How can I link data from the green web datasets to Wiki rate and open corporates?
First of all, know there is a google doc full of research and questions already.
Next, know that notebook can issue calls to the wikirate API using the handy wikirate4py python library
! pip install wikirate4py
! pip install rich
Got myself an API key:
The key above can be used to access WikiRate's REST API as Chris Adams+*account without a browser session. You can add the api_key param to query strings or to request headers. Or, for faster authentication, you can use this key to get a JWT token; the token can then be passed via the token param. Tokens expire after two days. For more information see our SwaggerHub docs.
import os
import rich
import wikirate4py
api_key = os.getenv("API_KEY")
api = wikirate4py.API(api_key)
# requesting to get details about a specific WikiRate company based on name
# wikirate4py models the response into a Company object
companies = api.get_companies()
company = companies[0]
Let's look at a single company object to see what data it exposes to us with dir
:
dir(company)
How many have wikipedia names?
We can check if a company has a wikipedia entry by looking for the wikipedia_url
. This gives us a link to all the data on wikipedia if it exists.
company.wikipedia_url
A company in wikirate will have a numeric wiki-rate id, as well as the ID. The wikirate ID doesn't change, but the name might, so it's use that for now.
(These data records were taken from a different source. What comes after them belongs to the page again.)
(* ===== verification/Adaptor.v ===== *)
(** * What the hub asks of a transport (vnet/client/hub/hub_tx.go: [TxAdaptor]), and
      its two implementations

    [TxAdaptor] is the interface of the Go code with what can be observed of an
    implementation: the connections it keeps by destination, all connections it
    holds, and those it closed. [TxAdaptorLaws] is what the hub relies on. The
    destinations of a client share one adaptor; [link_step] is one thing that
    happens to them. *)

From S2P Require Import Prelude Router Protocol Pool Hub TcpLink QuicLink.

#[local] Open Scope Z_scope.

(** A nil transport without an error is a result of its own. *)
Inductive dial_result := DialErr | DialNil | DialConn (c : nat).

Class TxAdaptor (A : Type) := {
  answers : Type; (** what the network answers to a dial *)
  offer : answers -> option nat; (** the connection that was made *)
  usable : answers -> bool; (** whether it was accepted *)
  adial : A -> string -> answers -> option (dial_result * A);
  aclose_dst : A -> string -> A;
  aclose : A -> A;
  kept : A -> gmap string nat;
  held : A -> list nat;
  aclosed : A -> list nat;
  dialable : A -> string -> Prop }.

Class TxAdaptorLaws (A : Type) `{TxAdaptor A} := {
  dial_kept : forall a d c x, kept a !! d = Some c -> adial a d x = Some (DialConn c, a);
  dial_new : forall a d x, dialable a d -> kept a !! d = None ->
    exists r a', adial a d x = Some (r, a') /\
      match (if usable x then offer x else None) with
      | None => r = DialErr /\ kept a' = kept a
      | Some c => r = DialConn c /\ kept a' = <[d := c]> (kept a)
      end /\
      (forall c, c ∈ aclosed a -> c ∈ aclosed a') /\
      held a' ++ aclosed a' ≡ₚ option_list (offer x) ++ held a ++ aclosed a /\
      forall d', dialable a d' -> dialable a' d';
  close_dst : forall a d,
    kept (aclose_dst a d) = delete d (kept a) /\
    aclosed (aclose_dst a d) = aclosed a ++ option_list (kept a !! d) /\
    held (aclose_dst a d) ++ aclosed (aclose_dst a d) ≡ₚ held a ++ aclosed a /\
    forall d', dialable a d' -> dialable (aclose_dst a d) d';
  close_all : forall a,
    kept (aclose a) = ∅ /\ held (aclose a) = [] /\ aclosed (aclose a) ≡ₚ held a ++ aclosed a }.

(** ** The two implementations *)

Definition tcp_dial (c : tcpClient) (d : string) (x : option nat * bool * option Z) : option (dial_result * tcpClient) :=
  let '(dialed, write_ok, ack) := x in
  '(e, rw, c) ← TcpLink.Dial c d dialed write_ok ack;
  Some (match e, rw with Some _, _ => DialErr | None, Some n => DialConn n | None, None => DialNil end, c).

Definition tcp_held (c : tcpClient) : list nat :=
  option_list (tc_control c) ++ option_list (tc_rx c) ++ (map_to_list (tc_conn c)).*2.

#[export] Instance tcp_adaptor : TxAdaptor tcpClient := {
  answers := option nat * bool * option Z;
  offer x := x.1.1;
  usable x := x.1.2 && match x.2 with Some a => a =? 1 | None => false end;
  adial := tcp_dial;
  aclose_dst := TcpLink.CloseDst;
  aclose := tcpClient_Close;
  kept := tc_conn;
  held := tcp_held;
  aclosed := tc_closed;
  dialable c d := d <> tc_IP c /\ is_Some (ip4_of (tc_IP c)) /\ is_Some (ip4_of d) }.

Definition quic_result (r : quic_dial) : dial_result := match r with OpenFailed => DialErr | Stream c => DialConn c end.

#[export] Instance quic_adaptor : TxAdaptor quicClient := {
  answers := option nat;
  offer x := x;
  usable _ := true;
  adial c d x := '(r, c) ← QuicLink.Dial c d x; Some (quic_result r, c);
  aclose_dst := QuicLink.OnError;
  aclose := quicClient_Close;
  kept := qc_streams;
  held c := (map_to_list (qc_streams c)).*2;
  aclosed := qc_closed;
  dialable c _ := is_Some (qc_conn c) }.

(** ** Destinations over an adaptor *)

(** A destination sends over a connection of the adaptor or over a direct
    stream. *)
Inductive way := Relay (c : nat) | Direct (s : nat).

(** What an attempt at a direct connection ends with: an error; nothing, because
    it is disabled or the peer is unknown; a stream that passed the evaluation. *)
Inductive p2p_result := P2PError | P2PNothing | P2PStream (s : nat).

(** [replaceP2P]: a direct connection is not replaced. *)
Definition replace_direct (s : nat) (dst : Destination (RW := way)) : Destination :=
  (ReplaceTx (fun old => match old with Some (Direct _) => (None, false) | _ => (Some (Direct s), true) end) dst).2.

(** [tryP2P], the function set with [SetP2PDialFunc]: whether it returns without
    error. [AfterDial] of the client calls it too and only logs an error. *)
Definition try_direct (r : p2p_result) (dst : Destination (RW := way)) : bool * Destination :=
  match tx dst, r with
  | Some (Direct _), _ => (true, dst)
  | _, P2PError => (false, dst)
  | _, P2PNothing => (true, dst)
  | _, P2PStream s => (true, replace_direct s dst)
  end.
Definition AfterDial (r : p2p_result) (dst : Destination (RW := way)) : Destination := (try_direct r dst).2.

Section Links.
Context {A : Type} `{TxAdaptor A}.

(** Every destination with the number of events in its channel. *)
Record links := MkLinks { l_adaptor : A; l_dsts : gmap string (Destination (RW := way) * nat) }.

(** A packet is pushed (when its channel has room), with what the network would
    answer to a dial, whether the address could be written, the answer of the
    server and what an attempt at a direct connection would end with; the loop of
    a destination takes [n] events and writes them; a direct connection is set up
    by the peer or in the background. *)
Inductive link_event :=
| Push (d : string) (x : answers) (write_ok : bool) (answer : option Z) (r : p2p_result)
| Write (d : string) (n : nat) (write_ok : bool)
| Replace (d : string) (s : nat).

(** [PushTxEvent] with [Dial], and [OnError] when the negotiation fails; a nil
    transport is dereferenced. *)
Definition link_push (l : links) (d : string) (x : answers) (write_ok : bool) (answer : option Z) (r : p2p_result)
    : option (option neg_error * links) :=
  '(dst, n) ← l_dsts l !! d;
  '(e, dst, a) ←
    match tx dst with
    | Some _ => Some (None, dst, l_adaptor l)
    | None =>
        '(res, a) ← adial (l_adaptor l) d x;
        dial ← match res with DialErr => Some DialError | DialNil => None | DialConn c => Some (Dialed (Relay c) write_ok answer) end;
        let '(e, dst) := PushTxEvent dial (Some (try_direct r)) (AfterDial r) dst in
        Some (e, dst, match e with Some _ => aclose_dst a d | None => a end)
    end;
  Some (e, MkLinks a (<[d := (dst, match e with Some _ => n | None => S n end)]> (l_dsts l))).

(** A round of the destination's loop: a nil transport is dereferenced, an error
    of the write goes to [fallbackOrReportError] with [OnError]. *)
Definition link_write (l : links) (d : string) (n : nat) (write_ok : bool) : option links :=
  '(dst, m) ← l_dsts l !! d;
  if decide (1 <= n <= m)%nat then
    match tx dst with
    | None => None
    | Some _ =>
        if write_ok then Some (MkLinks (l_adaptor l) (<[d := (dst, (m - n)%nat)]> (l_dsts l)))
        else
          let '(reported, dst) := fallbackOrReportError dst in
          Some (MkLinks (if (reported : bool) then aclose_dst (l_adaptor l) d else l_adaptor l) (<[d := (dst, (m - n)%nat)]> (l_dsts l)))
    end
  else Some l.

Definition link_replace (l : links) (d : string) (s : nat) : option links :=
  '(dst, n) ← l_dsts l !! d;
  Some (MkLinks (l_adaptor l) (<[d := (replace_direct s dst, n)]> (l_dsts l))).

Definition link_step (l : links) (ev : link_event) : option links :=
  match ev with
  | Push d x write_ok answer r => '(_, l) ← link_push l d x write_ok answer r; Some l
  | Write d n write_ok => link_write l d n write_ok
  | Replace d s => link_replace l d s
  end.

Fixpoint link_run (l : links) (evs : list link_event) : option links :=
  match evs with
  | [] => Some l
  | ev :: evs' => l ← link_step l ev; link_run l evs'
  end.
End Links.
Arguments links A : clear implicits.
Arguments link_event A {_}.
TODO: How many have open corporate ids?
We can check for the existence of a open corporates id using the open_corporates
method. This provides one link to a wider universe of primary corporate data if we need it.
How many have this?
for co in [(co.name, co.wikipedia_url, co.open_corporates) for co in companies]:
print(co)
So, mixed results. Some do, some down, but there is much more on wikipedia. Useful to for later.
How do we find a list of companies on wikirate, given a list of pages on wikipedia?
Wikipedia pages work a bit like a shared identifier to with which we can link all kinds of data. OpenCorporates themselves used them as a basis for creating their Corporate Groupings, which more or less correspond to what we might think of as a company that owns a brand we use on a daily basis.
Facebook, Whatsapp, and Instragram might belong to a corporate grouping called Meta Platforms, for example, both on wikipedia and on wikirate.
So, if we have a bunch of wikipedia names, we should be able to find the corresponding entities on Wikirate. Something like this code here:
cursor = wikirate4py.Cursor(api.get_companies, per_page=100)
wikipedia_wikirate_mapping = {}
def iterate_thu_all_132k_wikirate_companies():
while cursor.has_next():
results = cursor.next()
for wikipedia_page in results:
if co.wikipedia_url:
wikipedia_wikirate_mapping[co.wikipedia_url] = co.id
this is wrapped in a method right now, because iterating through the 132k companies on wikirate, even using the maximum number of results per request would involve thousands of API requests. Let's not do that if there is an alternative, yes?